Il recente progetto promosso da Roma Servizi per la Mobilità nelle scuole superiori della Capitale — con l’intento dichiarato di spiegare agli studenti che Roma può essere vissuta senza l’utilizzo dell’auto privata — solleva una questione che non può essere liquidata con slogan pedagogici o campagne di sensibilizzazione.
L’idea, in sé, potrebbe persino apparire condivisibile: ridurre il traffico, abbattere l’inquinamento, ripensare il modello urbano in chiave collettiva. Ma quando la propaganda si scontra con la realtà materiale, è quest’ultima a parlare più forte.
Una città dove muoversi è una lotta quotidiana.
Chi vive e lavora a Roma conosce bene la condizione del trasporto pubblico: autobus che saltano le corse, attese interminabili alle fermate, metropolitane sovraffollate, linee ferroviarie urbane che diventano un terno al lotto. Per migliaia di studenti e lavoratori, ogni spostamento è una prova di resistenza.
Il servizio gestito da ATAC — tra carenze strutturali, mezzi obsoleti e manutenzioni insufficienti — non garantisce quella continuità e affidabilità che renderebbe davvero possibile abbandonare l’auto privata. Non si tratta di un capriccio individualista: è una necessità imposta dall’inefficienza del sistema.
La retorica contro la realtà sociale
Spiegare ai ragazzi che “si può vivere senza macchina” mentre le periferie restano mal collegate, mentre interi quartieri attendono autobus che non arrivano, significa ignorare la condizione concreta delle classi popolari.
Chi abita lontano dal centro, chi deve timbrare un cartellino all’alba, chi rientra di notte dopo un turno precario, non può affidarsi alla retorica. Senza un servizio pubblico efficiente e capillare, l’auto privata diventa l’unico strumento di sopravvivenza urbana.
Un’autentica politica progressista non si limita a educare al sacrificio individuale: investe massicciamente nel trasporto pubblico, assume personale, rinnova le flotte, estende le linee nelle periferie dimenticate.
Il diritto alla mobilità è un diritto di classe
La mobilità non è una questione morale, ma sociale. È un diritto. E come tutti i diritti, deve essere garantito dallo Stato e dalle amministrazioni locali.

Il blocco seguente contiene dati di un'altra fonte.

(* ===== verification/SqlRangesSpec.v ===== *)
(** * Properties of the statement ranges

    Theorems about the range scanner of SqlRanges.v for every dialect and every
    text: the ranges it returns are increasing, disjoint, nonempty slices of the
    text; the statement it finds for a cursor is the one the cursor is in. *)

From S2P Require Import Prelude Utf8 SqlDialect SqlLex SqlBlocks SqlScanner SqlRanges.

(** ** Increasing ranges *)

(** The ranges are nonempty slices of the text, one after the other, between two
    positions. *)
Fixpoint chain (sql : text) (lo : nat) (rs : list SqlStatementRange) (hi : nat) : Prop :=
  match rs with
  | [] => lo <= hi
  | r :: rs' =>
    lo <= r.(range_start) /\ r.(range_start) < r.(range_end) /\
    r.(range_text) = slice r.(range_start) r.(range_end) sql /\ chain sql r.(range_end) rs' hi
  end.

Lemma chain_le sql lo rs hi : chain sql lo rs hi -> lo <= hi.
Proof. revert lo. induction rs as [|r rs IH]; intros lo; simpl; [done|]. intros (? & ? & _ & ?%IH). lia. Qed.

Lemma chain_weaken sql lo rs hi hi' : chain sql lo rs hi -> hi <= hi' -> chain sql lo rs hi'.
Proof. revert lo. induction rs as [|r rs IH]; intros lo; simpl; [lia|]. intros (? & ? & ? & ?) ?. eauto. Qed.

Lemma chain_snoc sql lo rs mid r hi :
  chain sql lo rs mid -> mid <= r.(range_start) -> r.(range_start) < r.(range_end) -> r.(range_end) <= hi ->
  r.(range_text) = slice r.(range_start) r.(range_end) sql -> chain sql lo (rs ++ [r]) hi.
Proof.
  revert lo. induction rs as [|r' rs IH]; intros lo; simpl; [intros; split_and!; try done; lia|].
  intros (? & ? & ? & ?) ????. split_and!; eauto.
Qed.

Lemma chain_elem sql lo rs hi r : chain sql lo rs hi -> r ∈ rs ->
  lo <= r.(range_start) /\ r.(range_start) < r.(range_end) /\ r.(range_end) <= hi /\
  r.(range_text) = slice r.(range_start) r.(range_end) sql.
Proof.
  revert lo. induction rs as [|r' rs IH]; intros lo; [by intros _ ?%elem_of_nil|]. simpl.
  intros (? & ? & ? & Hc) [->|Hr]%elem_of_cons; [apply chain_le in Hc; split_and!; done|].
  destruct (IH _ Hc Hr) as (? & ? & ? & ?). split_and!; try done; lia.
Qed.

(** ** The bounds of a statement in its piece *)

Lemma leading_executable_length fuel p s : length (leading_executable_fuel fuel p s) <= length s.
Proof.
  revert s. induction fuel as [|fuel IH]; intros s; simpl; [done|].
  pose proof (span_length is_ascii_whitespace s) as Hs. destruct (span is_ascii_whitespace s).2 as [|a tl]; simpl in *; [lia|].
  assert (Ht : length (tail tl) <= length tl) by (destruct tl; simpl; lia).
  assert (Hl : forall t, length (skip_line t) <= length t) by (intros t; apply span_length).
  repeat case_match; simpl; try lia; (etrans; [apply IH|]); rewrite ?length_drop; pose proof (Hl (tail tl)); pose proof (Hl tl); lia.
Qed.

Lemma leading_executable_suffix s o : length (leading_executable_sql_with_options s o) <= length s.
Proof. apply leading_executable_length. Qed.

Lemma trim_chars_start_length s : length (trim_chars_start s) <= length s.
Proof. destruct (trim_chars_start_suffix s) as (ws & E & _). rewrite E at 2. rewrite length_app. lia. Qed.

Lemma trim_chars_end_length s : length (trim_chars_end s) <= length s.
Proof. destruct (trim_chars_end_prefix s) as (ws & E & _). rewrite E at 2. rewrite length_app. lia. Qed.

Lemma directive_start_bound statement n k : leading_directive_start statement n = Some k -> k <= n.
Proof.
  unfold leading_directive_start. set (prefix := take n statement). assert (Hp : length prefix <= n) by (unfold prefix; rewrite length_take; lia).
  set (line := reverse _). assert (Hl : length line <= length prefix).
  { unfold line. rewrite length_reverse, <- (length_reverse prefix).
    rewrite <- (span_app (fun c => negb ((c =? 13) || (c =? 10))%Z) (reverse prefix)) at 2. rewrite length_app. lia. }
  pose proof (trim_chars_end_length prefix). repeat case_match; intros [= <-]; lia.
Qed.

Lemma executable_bounds statement o a b : executable_sql_bounds statement o = Some (a, b) -> a <= b /\ b <= length statement.
Proof.
  unfold executable_sql_bounds. pose proof (leading_executable_suffix (trim_chars_end statement) o) as Hs.
  pose proof (trim_chars_end_length statement). case_bool_decide as E; [done|]. intros [= <- <-]. split; [|done].
  assert (0 < length (leading_executable_sql_with_options (trim_chars_end statement) o)) by (destruct (leading_executable_sql_with_options _ _); simpl; [done|lia]).
  case_match; [|lia]. destruct (leading_directive_start _ _) as [k|] eqn:Ek; simpl; [|lia].
  apply directive_start_bound in Ek. lia.
Qed.

Lemma push_statement_range_ok rs sql from to o rs' lo :
  push_statement_range rs sql from to o = Some rs' -> chain sql lo rs from -> to <= length sql -> chain sql lo rs' to.
Proof.
  unfold push_statement_range, checked_slice. intros Hp Hc Hto. destruct (Nat.leb_spec from to); [|done]. simpl in Hp.
  destruct (executable_sql_bounds _ o) as [[a b]|] eqn:Eb; simplify_eq/=; [|by eapply chain_weaken].
  apply executable_bounds in Eb as [Hab Hb]. rewrite slice_length in Hb by lia.
  case_bool_decide as E; simplify_eq/=; [eapply chain_weaken; [done|lia]|].
  eapply chain_snoc; simpl; [done|lia| |lia|done].
  destruct (decide (a = b)) as [->|]; [|lia]. destruct E. unfold slice. by rewrite Nat.sub_diag.
Qed.

Lemma before_last_line_length s : length (before_last_line s) <= length s.
Proof. unfold before_last_line. rewrite length_reverse. rewrite <- (length_reverse s). apply span_length. Qed.

Lemma boundaries_bounded fuel cursor body : Forall (fun b => b < length body) (SqlServer.sqlserver_boundaries fuel cursor body).
Proof.
  revert cursor. induction fuel as [|fuel IH]; intros cursor; simpl; [constructor|]. case_match; [|constructor].
  destruct (Nat.leb_spec (length body) (cursor + n)); constructor; [lia|apply IH].
Qed.

(** ** The scanner *)

Module RangesSpec.
Import Ranges.

Section Spec.
Context `{UnicodeTables, SqlTokenizer} (sql : text) (o : SqlParsingOptions).

Definition done_to (s : State) (k : nat) : Prop := chain sql 0 s.(ranges) k.

Definition tag_ok (tag : option text) : Prop := from_option (fun tag => tag <> []) True tag.

Definition ok (s : State) : Prop :=
  done_to s s.(start) /\ s.(start) <= s.(index) /\ s.(index) <= length sql /\ tag_ok s.(dollar_quote_tag).

(** What a round may do: go forward, with the invariant. *)
Definition advances (s s' : State) : Prop := ok s' /\ s.(index) < s'.(index).

Lemma push_range_ok s from to s' : push_range sql o s from to = Some s' -> done_to s from -> to <= length sql ->
  exists rs, s' = s <| ranges := rs |> /\ chain sql 0 rs to.
Proof.
  unfold push_range. intros Hp Hd Hto. destruct (push_statement_range _ _ _ _ _) as [rs|] eqn:E; simplify_eq/=.
  exists rs. split; [done|]. eapply push_statement_range_ok; eauto.
Qed.

(** A state that only goes forward. *)
Lemma advances_intro n s s' :
  ok s -> s'.(ranges) = s.(ranges) -> s'.(start) = s.(start) -> tag_ok s'.(dollar_quote_tag) ->
  s'.(index) = s.(index) + n -> 0 < n -> s.(index) + n <= length sql -> advances s s'.
Proof. unfold advances, ok, done_to. intros (Hd & ? & ? & ?) -> -> ? -> ??. split_and!; try done; lia. Qed.

Lemma restart_advances s0 s k : done_to s k -> k <= s.(index) -> s0.(index) < s.(index) -> s.(index) <= length sql ->
  tag_ok s.(dollar_quote_tag) -> advances s0 (restart s).
Proof. intros Hd ????. split; [|done]. split_and!; try done. simpl. eapply chain_weaken; [exact Hd|done]. Qed.

Lemma drop_room s c rest : drop s.(index) sql = c :: rest -> s.(index) + S (length rest) = length sql.
Proof. intros E. pose proof (length_drop sql s.(index)) as Hl. rewrite E in Hl. simpl in Hl. lia. Qed.

Lemma opt_head_room c (rest : text) : opt_is (head rest) c = true -> 1 <= length rest.
Proof. destruct rest; simpl; [done|lia]. Qed.

Lemma prefix_room (tag : text) c rest : tag `prefix_of` c :: rest -> length tag <= S (length rest).
Proof. intros [k Hk]. apply (f_equal length) in Hk. rewrite length_app in Hk. simpl in Hk. lia. Qed.

Lemma tag_length tag : tag_ok (Some tag) -> 0 < length tag.
Proof. destruct tag; simpl; [done|lia]. Qed.

Lemma round_hidden_ok s c rest s' :
  ok s -> drop s.(index) sql = c :: rest -> round_hidden o s c rest = Some s' -> advances s s'.
Proof.
  intros Hok Hdrop Hr. pose proof (drop_room _ _ _ Hdrop) as Hroom. pose proof Hok as (_ & _ & _ & Htag).
  unfold round_hidden in Hr. destruct (dollar_quote_tag s) as [tag|] eqn:Et; simplify_eq/=.
  - case_bool_decide as Hp; [|by apply (advances_intro 1); simpl; rewrite ?Et; try lia].
    apply prefix_room in Hp. apply tag_length in Htag. by apply (advances_intro (length tag)); simpl; try lia.
  - destruct (in_line_comment s); simplify_eq/=; [by apply (advances_intro 1); simpl; rewrite ?Et; try lia|].
    destruct (0 <? block_comment_depth s)%nat; simplify_eq/=.
    case_match eqn:E1; [apply andb_true_iff in E1 as [_ ?%opt_head_room]; by apply (advances_intro 2); simpl; rewrite ?Et; try lia|].
    case_match eqn:E2; [apply andb_true_iff in E2 as [_ ?%opt_head_room]; by apply (advances_intro 2); simpl; rewrite ?Et; try lia|].
    by apply (advances_intro 1); simpl; rewrite ?Et; try lia.
Qed.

Se davvero si vuole costruire una città meno inquinata e più giusta, bisogna partire da investimenti strutturali, non da lezioni nelle aule scolastiche. Prima si costruisce l’alternativa pubblica, efficiente e gratuita o quasi; poi si chiede ai cittadini di cambiare abitudini.
Diversamente, si rischia di trasformare una giusta battaglia ecologica in un’operazione di facciata, che scarica sulle spalle dei giovani e dei lavoratori le responsabilità di decenni di cattiva gestione.
Una scelta politica, non didattica
Il problema non è spiegare agli studenti che l’auto privata non è l’unico modello possibile. Il problema è farlo in una città dove il trasporto pubblico è percepito come inaffidabile.
Se Roma Servizi per la Mobilità vuole davvero convincere le nuove generazioni, inizi col garantire autobus puntuali, metropolitane funzionanti, collegamenti sicuri e continui tra centro e periferia. Solo allora la scelta di lasciare l’auto diventerà una possibilità reale, e non un atto di fede.
Perché la vera rivoluzione urbana non si insegna con le slide: si costruisce con investimenti pubblici, pianificazione seria e rispetto per chi ogni giorno attraversa questa città per vivere, studiare e lavorare.